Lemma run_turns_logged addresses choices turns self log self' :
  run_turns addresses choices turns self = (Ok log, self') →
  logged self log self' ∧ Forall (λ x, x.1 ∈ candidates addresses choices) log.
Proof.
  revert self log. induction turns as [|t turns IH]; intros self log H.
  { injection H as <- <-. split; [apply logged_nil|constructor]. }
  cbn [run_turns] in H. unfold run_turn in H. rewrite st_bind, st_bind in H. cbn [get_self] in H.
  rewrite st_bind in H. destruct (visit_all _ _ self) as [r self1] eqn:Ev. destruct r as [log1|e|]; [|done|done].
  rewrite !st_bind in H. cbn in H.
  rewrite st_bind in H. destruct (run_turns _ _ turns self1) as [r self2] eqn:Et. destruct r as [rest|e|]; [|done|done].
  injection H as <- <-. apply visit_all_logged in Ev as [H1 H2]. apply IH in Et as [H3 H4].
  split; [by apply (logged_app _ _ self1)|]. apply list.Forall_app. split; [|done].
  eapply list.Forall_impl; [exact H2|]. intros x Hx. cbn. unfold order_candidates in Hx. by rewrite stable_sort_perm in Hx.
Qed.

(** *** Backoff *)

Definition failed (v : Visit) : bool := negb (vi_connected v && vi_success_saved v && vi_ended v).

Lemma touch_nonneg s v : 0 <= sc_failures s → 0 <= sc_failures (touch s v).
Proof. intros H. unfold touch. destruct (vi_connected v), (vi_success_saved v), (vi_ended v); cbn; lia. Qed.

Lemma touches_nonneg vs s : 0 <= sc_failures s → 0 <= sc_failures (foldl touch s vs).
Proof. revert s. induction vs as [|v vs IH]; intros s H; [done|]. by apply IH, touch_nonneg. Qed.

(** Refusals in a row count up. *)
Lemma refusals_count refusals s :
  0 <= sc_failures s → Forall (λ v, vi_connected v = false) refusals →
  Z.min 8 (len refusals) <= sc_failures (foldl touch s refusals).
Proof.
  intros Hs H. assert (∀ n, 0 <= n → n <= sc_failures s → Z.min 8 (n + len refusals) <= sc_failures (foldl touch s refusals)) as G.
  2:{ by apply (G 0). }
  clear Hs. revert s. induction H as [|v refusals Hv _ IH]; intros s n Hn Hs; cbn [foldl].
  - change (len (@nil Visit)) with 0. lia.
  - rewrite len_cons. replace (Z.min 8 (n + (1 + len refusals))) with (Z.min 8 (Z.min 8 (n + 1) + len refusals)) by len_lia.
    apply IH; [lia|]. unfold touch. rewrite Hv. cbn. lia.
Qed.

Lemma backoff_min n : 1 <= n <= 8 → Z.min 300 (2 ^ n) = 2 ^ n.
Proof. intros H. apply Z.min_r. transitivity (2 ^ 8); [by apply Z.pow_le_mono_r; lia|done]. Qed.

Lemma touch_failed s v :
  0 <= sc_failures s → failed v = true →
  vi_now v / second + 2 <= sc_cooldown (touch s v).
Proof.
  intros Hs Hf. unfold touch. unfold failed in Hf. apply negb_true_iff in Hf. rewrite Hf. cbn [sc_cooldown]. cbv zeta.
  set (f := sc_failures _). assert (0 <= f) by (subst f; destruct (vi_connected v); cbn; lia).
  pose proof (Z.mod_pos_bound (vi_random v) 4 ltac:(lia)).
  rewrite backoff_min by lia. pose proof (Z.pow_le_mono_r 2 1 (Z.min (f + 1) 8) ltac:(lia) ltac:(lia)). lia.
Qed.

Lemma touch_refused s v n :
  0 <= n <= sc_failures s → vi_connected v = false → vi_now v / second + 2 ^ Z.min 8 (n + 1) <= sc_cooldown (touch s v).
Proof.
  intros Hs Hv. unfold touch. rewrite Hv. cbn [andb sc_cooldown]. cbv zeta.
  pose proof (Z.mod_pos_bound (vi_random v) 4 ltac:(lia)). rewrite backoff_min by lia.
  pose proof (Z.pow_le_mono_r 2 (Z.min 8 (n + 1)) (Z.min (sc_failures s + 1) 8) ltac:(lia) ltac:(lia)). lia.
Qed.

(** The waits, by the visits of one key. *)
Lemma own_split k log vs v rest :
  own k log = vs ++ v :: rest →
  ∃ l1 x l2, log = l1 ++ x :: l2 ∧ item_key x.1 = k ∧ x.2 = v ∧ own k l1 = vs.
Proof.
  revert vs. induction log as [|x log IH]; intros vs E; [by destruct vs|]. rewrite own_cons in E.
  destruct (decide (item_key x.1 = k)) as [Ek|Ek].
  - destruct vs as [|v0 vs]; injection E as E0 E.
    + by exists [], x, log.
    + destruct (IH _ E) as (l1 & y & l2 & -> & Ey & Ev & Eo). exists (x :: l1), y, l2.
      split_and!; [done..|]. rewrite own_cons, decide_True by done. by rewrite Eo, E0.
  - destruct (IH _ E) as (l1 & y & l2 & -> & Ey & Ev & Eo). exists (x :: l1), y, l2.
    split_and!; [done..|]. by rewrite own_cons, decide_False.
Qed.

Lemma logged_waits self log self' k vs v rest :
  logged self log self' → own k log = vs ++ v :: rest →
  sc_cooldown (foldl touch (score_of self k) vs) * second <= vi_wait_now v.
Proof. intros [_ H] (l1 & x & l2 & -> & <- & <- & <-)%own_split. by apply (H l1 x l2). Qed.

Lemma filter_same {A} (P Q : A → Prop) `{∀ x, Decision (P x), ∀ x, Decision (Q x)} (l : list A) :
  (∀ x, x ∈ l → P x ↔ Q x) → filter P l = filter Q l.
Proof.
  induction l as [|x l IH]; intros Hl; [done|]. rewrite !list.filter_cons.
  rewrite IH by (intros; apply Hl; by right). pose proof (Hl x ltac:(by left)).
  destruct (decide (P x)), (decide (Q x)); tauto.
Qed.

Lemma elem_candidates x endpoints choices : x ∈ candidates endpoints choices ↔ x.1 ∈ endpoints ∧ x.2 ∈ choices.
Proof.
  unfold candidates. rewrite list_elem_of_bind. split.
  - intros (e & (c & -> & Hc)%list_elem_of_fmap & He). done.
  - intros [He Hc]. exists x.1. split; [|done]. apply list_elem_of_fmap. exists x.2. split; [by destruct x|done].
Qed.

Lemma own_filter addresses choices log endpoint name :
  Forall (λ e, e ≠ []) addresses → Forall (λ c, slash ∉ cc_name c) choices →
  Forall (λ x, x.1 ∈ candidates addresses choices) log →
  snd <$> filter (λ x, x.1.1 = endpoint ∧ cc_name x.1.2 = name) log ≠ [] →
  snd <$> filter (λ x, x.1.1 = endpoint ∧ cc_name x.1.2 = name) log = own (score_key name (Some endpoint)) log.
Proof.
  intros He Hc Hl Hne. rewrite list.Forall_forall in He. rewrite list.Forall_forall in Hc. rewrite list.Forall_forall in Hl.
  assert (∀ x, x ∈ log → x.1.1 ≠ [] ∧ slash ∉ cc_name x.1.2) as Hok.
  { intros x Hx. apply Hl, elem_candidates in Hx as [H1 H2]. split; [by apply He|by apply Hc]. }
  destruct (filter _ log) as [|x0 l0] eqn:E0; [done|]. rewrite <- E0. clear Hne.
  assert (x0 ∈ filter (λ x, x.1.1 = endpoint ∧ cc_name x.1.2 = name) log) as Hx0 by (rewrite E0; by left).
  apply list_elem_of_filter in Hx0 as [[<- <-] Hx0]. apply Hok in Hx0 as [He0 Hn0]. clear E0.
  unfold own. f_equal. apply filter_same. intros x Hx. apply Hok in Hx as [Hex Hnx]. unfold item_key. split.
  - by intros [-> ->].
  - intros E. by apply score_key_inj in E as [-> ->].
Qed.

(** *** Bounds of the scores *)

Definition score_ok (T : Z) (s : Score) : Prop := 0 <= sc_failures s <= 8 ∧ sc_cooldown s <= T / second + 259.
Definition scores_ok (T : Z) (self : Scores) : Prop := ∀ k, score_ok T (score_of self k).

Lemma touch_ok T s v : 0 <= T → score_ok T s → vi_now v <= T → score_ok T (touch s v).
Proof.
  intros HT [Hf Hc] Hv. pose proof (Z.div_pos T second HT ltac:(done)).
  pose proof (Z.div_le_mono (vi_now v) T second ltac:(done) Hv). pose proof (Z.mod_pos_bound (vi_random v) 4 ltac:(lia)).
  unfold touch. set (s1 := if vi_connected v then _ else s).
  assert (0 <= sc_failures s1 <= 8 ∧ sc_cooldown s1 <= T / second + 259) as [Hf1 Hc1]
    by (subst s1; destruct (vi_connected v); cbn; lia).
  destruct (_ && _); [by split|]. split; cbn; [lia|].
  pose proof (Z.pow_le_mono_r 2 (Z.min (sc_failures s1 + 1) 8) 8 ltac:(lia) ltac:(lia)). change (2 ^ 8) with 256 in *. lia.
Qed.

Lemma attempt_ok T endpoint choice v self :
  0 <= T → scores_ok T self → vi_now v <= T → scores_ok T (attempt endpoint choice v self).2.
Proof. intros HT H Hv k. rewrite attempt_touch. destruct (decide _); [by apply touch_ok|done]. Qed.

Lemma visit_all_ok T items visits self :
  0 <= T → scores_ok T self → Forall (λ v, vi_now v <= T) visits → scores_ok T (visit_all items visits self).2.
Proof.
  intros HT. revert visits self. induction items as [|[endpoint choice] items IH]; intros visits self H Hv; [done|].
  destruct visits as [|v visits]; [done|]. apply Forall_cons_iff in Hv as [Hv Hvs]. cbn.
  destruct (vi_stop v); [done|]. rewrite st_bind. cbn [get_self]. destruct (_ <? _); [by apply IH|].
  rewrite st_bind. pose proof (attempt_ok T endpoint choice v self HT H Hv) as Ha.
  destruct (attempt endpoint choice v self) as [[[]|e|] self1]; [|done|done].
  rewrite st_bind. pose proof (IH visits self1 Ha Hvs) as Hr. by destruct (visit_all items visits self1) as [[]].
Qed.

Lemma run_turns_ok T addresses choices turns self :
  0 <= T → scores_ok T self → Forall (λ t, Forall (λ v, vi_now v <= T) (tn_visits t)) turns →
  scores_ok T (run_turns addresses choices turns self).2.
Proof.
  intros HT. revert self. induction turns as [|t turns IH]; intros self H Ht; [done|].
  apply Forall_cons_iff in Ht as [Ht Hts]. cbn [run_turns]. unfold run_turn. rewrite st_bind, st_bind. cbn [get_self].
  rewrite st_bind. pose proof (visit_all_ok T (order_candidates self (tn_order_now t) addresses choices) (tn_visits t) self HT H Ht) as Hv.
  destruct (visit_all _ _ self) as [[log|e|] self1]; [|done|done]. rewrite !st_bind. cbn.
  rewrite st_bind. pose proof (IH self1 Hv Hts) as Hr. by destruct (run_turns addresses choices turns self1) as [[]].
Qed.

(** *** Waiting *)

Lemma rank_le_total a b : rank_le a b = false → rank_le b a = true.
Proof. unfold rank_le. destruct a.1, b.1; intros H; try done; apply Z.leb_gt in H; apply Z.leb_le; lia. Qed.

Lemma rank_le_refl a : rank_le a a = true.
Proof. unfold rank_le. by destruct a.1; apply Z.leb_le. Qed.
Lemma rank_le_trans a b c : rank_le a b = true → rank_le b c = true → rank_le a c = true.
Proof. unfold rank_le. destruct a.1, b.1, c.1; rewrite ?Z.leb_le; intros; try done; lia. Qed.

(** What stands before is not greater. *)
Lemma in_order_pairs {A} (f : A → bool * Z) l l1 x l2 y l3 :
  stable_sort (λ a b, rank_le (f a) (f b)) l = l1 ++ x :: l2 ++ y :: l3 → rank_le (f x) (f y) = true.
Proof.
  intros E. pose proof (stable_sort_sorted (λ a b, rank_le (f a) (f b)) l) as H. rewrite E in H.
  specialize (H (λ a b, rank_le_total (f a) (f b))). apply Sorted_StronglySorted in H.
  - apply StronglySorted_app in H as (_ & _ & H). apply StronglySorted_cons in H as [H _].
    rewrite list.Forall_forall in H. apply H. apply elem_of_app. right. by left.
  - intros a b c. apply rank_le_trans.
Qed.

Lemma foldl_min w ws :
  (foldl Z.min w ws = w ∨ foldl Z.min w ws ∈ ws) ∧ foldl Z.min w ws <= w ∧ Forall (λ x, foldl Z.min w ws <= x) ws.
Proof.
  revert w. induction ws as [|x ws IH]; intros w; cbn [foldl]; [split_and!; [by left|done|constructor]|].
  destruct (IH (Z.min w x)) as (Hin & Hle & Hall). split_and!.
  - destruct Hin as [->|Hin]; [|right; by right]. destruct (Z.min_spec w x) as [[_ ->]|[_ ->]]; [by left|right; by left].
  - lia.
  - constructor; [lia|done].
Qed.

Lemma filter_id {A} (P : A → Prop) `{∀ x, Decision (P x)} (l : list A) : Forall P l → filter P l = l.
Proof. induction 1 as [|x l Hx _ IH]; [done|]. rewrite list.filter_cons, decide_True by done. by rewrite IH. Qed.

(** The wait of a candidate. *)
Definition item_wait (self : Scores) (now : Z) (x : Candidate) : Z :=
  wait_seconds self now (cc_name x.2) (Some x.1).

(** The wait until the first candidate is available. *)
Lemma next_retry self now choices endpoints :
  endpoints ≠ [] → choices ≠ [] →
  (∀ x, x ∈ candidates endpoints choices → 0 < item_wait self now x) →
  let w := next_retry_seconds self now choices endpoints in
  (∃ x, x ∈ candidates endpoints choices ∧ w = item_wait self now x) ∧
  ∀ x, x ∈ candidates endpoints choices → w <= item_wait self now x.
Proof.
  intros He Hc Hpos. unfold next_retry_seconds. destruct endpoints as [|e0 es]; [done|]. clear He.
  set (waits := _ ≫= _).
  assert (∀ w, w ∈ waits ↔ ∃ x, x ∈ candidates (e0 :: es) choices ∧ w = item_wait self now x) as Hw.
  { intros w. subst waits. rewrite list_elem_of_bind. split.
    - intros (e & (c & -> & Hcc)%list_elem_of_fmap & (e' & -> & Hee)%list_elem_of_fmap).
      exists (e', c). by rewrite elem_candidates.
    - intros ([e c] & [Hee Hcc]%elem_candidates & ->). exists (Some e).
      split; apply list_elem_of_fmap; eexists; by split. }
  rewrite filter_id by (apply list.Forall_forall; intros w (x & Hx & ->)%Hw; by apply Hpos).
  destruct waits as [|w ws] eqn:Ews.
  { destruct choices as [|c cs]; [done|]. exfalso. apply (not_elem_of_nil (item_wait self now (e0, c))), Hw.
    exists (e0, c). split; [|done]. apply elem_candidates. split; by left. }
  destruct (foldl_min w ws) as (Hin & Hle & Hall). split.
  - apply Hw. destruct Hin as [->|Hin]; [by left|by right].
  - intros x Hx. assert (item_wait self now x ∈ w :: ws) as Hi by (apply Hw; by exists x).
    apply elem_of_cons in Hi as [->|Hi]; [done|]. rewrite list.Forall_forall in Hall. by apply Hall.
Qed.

▬▬▬

From the records above, transcribe without alteration every line from the one with "Proof. induction 1" to the one with "endpoints ≠ [] → choices ≠ [] →", inclusive.

Proof. induction 1 as [|x l Hx _ IH]; [done|]. rewrite list.filter_cons, decide_True by done. by rewrite IH. Qed.

(** The wait of a candidate. *)
Definition item_wait (self : Scores) (now : Z) (x : Candidate) : Z :=
  wait_seconds self now (cc_name x.2) (Some x.1).

(** The wait until the first candidate is available. *)
Lemma next_retry self now choices endpoints :
  endpoints ≠ [] → choices ≠ [] →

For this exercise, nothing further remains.